Start of Data to examine

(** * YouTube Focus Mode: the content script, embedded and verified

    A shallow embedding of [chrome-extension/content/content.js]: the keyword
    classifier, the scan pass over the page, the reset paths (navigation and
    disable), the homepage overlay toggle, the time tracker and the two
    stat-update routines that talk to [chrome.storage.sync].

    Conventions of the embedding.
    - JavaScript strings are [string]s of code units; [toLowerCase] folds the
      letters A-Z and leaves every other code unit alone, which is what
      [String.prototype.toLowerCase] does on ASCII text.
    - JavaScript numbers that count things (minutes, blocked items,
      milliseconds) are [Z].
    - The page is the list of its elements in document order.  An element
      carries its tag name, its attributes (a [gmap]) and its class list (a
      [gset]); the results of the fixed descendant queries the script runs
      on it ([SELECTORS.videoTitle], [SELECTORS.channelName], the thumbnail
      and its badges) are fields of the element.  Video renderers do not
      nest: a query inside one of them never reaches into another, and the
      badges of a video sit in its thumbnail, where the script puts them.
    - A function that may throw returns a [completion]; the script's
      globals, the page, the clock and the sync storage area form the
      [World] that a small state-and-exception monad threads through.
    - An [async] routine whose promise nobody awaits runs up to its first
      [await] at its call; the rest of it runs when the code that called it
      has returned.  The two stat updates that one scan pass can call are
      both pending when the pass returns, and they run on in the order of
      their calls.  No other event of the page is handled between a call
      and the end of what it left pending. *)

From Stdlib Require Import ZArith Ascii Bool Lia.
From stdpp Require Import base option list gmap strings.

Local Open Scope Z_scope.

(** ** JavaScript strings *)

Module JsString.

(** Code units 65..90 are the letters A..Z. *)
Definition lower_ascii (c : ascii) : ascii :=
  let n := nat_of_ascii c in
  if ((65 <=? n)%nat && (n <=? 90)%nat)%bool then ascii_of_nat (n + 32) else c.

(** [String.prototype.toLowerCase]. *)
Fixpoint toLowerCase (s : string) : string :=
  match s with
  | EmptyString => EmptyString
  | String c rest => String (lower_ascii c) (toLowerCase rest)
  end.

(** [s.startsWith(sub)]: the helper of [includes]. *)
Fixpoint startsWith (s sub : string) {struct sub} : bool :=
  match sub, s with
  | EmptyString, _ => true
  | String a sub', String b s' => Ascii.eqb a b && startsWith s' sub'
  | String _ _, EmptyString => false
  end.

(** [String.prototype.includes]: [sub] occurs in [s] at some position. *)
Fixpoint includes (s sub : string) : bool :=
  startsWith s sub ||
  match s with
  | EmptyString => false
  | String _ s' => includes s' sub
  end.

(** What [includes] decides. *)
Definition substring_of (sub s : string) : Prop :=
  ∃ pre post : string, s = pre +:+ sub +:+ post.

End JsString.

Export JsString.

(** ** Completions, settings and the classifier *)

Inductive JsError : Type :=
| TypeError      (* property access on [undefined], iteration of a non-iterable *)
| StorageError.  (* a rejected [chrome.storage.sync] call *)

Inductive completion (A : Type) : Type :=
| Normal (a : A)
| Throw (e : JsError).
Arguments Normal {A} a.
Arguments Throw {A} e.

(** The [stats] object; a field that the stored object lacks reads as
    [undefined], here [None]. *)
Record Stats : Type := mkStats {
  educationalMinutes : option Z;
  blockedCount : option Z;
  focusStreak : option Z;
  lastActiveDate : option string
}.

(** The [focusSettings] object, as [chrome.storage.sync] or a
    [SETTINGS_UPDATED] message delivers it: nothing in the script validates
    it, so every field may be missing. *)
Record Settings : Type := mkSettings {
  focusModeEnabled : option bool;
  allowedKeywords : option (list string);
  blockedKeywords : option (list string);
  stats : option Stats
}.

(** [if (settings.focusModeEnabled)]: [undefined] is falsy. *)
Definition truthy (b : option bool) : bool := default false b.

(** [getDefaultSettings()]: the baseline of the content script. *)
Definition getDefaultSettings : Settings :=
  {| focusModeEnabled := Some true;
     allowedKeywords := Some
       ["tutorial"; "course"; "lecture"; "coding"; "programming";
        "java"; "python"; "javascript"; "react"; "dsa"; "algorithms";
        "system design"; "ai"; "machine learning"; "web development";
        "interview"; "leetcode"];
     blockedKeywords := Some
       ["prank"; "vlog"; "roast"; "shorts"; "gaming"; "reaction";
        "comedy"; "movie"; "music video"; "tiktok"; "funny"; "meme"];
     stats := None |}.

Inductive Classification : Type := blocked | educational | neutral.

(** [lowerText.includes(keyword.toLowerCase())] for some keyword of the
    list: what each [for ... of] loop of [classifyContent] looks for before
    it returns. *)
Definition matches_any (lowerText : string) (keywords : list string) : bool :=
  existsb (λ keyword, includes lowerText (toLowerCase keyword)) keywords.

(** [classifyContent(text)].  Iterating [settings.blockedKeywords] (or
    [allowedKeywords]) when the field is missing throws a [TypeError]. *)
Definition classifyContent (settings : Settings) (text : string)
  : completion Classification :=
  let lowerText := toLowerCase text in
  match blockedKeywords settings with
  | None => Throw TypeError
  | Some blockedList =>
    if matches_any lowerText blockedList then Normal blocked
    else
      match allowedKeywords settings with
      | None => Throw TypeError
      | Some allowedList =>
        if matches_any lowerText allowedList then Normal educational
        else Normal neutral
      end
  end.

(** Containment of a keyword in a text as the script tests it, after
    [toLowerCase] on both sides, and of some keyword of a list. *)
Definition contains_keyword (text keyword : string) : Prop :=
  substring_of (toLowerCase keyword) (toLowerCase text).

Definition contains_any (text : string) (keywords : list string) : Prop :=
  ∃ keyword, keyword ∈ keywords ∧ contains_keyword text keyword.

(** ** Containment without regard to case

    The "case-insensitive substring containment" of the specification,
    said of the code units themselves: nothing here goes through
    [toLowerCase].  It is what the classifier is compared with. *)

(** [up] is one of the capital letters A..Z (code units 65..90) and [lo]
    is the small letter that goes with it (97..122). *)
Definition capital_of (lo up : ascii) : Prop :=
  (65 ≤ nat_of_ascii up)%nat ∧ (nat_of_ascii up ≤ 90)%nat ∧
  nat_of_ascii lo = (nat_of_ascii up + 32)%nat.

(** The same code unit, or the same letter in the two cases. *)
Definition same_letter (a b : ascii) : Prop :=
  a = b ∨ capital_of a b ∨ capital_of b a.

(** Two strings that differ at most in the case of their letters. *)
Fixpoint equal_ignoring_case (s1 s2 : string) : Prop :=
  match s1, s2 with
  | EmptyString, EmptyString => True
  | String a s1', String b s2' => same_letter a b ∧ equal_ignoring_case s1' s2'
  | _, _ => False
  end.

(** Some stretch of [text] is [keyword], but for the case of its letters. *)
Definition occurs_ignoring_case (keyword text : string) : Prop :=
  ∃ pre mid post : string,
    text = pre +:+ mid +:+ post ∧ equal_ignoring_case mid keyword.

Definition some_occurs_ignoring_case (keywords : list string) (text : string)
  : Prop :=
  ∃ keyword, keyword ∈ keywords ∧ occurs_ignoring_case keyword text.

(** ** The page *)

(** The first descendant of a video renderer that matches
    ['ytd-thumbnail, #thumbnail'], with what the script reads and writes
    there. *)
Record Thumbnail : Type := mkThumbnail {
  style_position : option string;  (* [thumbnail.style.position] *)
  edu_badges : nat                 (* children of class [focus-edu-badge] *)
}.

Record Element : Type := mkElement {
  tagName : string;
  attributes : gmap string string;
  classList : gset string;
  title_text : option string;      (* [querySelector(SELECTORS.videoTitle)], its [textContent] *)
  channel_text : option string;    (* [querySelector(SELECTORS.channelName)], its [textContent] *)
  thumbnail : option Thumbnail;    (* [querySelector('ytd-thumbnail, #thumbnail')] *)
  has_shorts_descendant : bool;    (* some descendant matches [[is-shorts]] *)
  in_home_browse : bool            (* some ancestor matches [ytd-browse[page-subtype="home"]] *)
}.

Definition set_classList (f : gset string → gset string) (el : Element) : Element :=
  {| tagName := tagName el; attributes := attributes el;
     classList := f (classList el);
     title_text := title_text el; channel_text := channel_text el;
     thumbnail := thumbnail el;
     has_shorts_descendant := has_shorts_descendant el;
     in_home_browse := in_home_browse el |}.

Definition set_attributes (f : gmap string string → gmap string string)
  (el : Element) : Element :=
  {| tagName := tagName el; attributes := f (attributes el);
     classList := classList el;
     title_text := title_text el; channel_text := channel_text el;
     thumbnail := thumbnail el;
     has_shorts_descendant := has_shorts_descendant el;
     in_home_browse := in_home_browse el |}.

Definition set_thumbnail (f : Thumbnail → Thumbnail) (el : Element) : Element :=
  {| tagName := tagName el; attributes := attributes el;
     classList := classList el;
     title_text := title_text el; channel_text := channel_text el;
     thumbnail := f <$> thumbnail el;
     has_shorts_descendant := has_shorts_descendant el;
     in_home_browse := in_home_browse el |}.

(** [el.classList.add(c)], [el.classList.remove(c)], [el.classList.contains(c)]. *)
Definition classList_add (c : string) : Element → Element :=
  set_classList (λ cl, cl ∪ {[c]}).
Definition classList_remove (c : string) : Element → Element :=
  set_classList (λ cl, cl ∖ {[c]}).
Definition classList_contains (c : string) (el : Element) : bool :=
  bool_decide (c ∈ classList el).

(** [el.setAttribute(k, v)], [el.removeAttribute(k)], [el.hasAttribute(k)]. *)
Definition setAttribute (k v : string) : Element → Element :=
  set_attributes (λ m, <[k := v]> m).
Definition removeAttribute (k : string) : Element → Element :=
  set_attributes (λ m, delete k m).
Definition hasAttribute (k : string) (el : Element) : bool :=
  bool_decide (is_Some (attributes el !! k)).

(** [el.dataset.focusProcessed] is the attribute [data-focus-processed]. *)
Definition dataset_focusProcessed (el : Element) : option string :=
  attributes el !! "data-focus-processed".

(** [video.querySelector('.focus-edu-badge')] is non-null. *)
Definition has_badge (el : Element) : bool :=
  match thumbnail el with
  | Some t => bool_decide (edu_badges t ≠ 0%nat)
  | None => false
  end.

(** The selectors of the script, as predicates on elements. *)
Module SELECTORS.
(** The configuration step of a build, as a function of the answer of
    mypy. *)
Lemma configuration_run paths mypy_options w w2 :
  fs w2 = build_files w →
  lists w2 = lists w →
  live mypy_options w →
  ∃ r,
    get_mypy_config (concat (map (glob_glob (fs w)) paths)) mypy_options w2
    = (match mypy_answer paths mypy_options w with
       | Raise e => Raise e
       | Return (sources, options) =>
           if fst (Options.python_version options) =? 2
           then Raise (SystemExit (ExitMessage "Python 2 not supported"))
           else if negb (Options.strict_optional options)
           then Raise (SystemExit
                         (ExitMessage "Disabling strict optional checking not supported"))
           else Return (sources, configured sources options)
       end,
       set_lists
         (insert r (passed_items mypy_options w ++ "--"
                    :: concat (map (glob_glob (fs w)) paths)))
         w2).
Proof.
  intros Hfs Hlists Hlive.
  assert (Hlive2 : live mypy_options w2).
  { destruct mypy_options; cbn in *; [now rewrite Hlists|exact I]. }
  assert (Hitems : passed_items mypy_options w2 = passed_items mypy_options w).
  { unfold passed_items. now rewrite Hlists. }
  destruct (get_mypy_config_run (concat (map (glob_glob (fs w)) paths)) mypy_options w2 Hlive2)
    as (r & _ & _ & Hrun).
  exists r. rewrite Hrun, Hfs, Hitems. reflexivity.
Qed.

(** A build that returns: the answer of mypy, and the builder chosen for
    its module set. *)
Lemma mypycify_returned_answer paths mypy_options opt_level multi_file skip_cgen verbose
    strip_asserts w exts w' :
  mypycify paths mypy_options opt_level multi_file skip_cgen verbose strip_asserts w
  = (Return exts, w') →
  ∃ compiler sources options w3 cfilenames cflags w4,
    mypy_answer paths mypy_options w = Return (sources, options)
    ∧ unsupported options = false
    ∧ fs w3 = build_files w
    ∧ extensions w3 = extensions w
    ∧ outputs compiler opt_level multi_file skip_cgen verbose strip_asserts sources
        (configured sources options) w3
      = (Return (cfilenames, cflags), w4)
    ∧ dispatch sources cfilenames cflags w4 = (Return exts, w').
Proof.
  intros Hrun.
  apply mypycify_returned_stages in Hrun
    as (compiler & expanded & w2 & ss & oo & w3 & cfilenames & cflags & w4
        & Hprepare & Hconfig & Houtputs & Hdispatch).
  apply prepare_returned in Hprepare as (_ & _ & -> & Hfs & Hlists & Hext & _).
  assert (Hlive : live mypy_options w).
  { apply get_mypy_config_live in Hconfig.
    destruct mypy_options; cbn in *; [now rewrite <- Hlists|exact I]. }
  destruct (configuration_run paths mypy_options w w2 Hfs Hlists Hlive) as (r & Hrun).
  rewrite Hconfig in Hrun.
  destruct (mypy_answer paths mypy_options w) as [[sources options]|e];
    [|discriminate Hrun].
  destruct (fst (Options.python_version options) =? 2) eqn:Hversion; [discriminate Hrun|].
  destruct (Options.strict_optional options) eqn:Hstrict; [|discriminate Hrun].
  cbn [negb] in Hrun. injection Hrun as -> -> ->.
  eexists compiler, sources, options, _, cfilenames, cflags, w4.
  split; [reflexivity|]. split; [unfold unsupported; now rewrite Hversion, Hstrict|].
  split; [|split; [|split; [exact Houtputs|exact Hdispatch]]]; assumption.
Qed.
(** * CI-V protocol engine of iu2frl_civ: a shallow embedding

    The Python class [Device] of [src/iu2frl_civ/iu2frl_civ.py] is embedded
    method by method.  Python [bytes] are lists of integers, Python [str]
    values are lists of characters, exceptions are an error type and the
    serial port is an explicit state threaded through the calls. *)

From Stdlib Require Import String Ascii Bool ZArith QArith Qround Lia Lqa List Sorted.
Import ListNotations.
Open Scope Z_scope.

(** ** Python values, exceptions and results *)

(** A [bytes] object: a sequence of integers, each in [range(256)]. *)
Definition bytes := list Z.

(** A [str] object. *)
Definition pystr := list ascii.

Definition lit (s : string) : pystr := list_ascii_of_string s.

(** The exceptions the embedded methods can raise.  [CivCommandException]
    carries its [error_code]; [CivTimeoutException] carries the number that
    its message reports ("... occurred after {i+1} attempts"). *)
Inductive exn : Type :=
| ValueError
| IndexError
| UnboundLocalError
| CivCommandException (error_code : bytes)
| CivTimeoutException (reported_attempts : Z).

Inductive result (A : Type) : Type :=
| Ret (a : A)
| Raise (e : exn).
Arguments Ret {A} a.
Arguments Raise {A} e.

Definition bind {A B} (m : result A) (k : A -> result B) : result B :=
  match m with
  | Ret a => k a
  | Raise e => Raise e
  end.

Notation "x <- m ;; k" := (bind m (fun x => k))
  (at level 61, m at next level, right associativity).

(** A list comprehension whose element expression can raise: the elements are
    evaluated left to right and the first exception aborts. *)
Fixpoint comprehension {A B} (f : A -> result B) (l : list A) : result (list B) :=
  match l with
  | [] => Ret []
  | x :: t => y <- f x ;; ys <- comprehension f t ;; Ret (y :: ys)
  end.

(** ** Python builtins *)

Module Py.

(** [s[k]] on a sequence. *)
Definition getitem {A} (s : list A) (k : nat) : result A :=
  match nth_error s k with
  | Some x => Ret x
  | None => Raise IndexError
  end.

End of Data to examine

What is expected: Only the lines above from the one with "options = false" up to and including the one with "Houtputs & Hdispatch)." should be repeated, exactly as written.

Your solution:
    ∧ unsupported options = false
    ∧ fs w3 = build_files w
    ∧ extensions w3 = extensions w
    ∧ outputs compiler opt_level multi_file skip_cgen verbose strip_asserts sources
        (configured sources options) w3
      = (Return (cfilenames, cflags), w4)
    ∧ dispatch sources cfilenames cflags w4 = (Return exts, w').
Proof.
  intros Hrun.
  apply mypycify_returned_stages in Hrun
    as (compiler & expanded & w2 & ss & oo & w3 & cfilenames & cflags & w4
        & Hprepare & Hconfig & Houtputs & Hdispatch).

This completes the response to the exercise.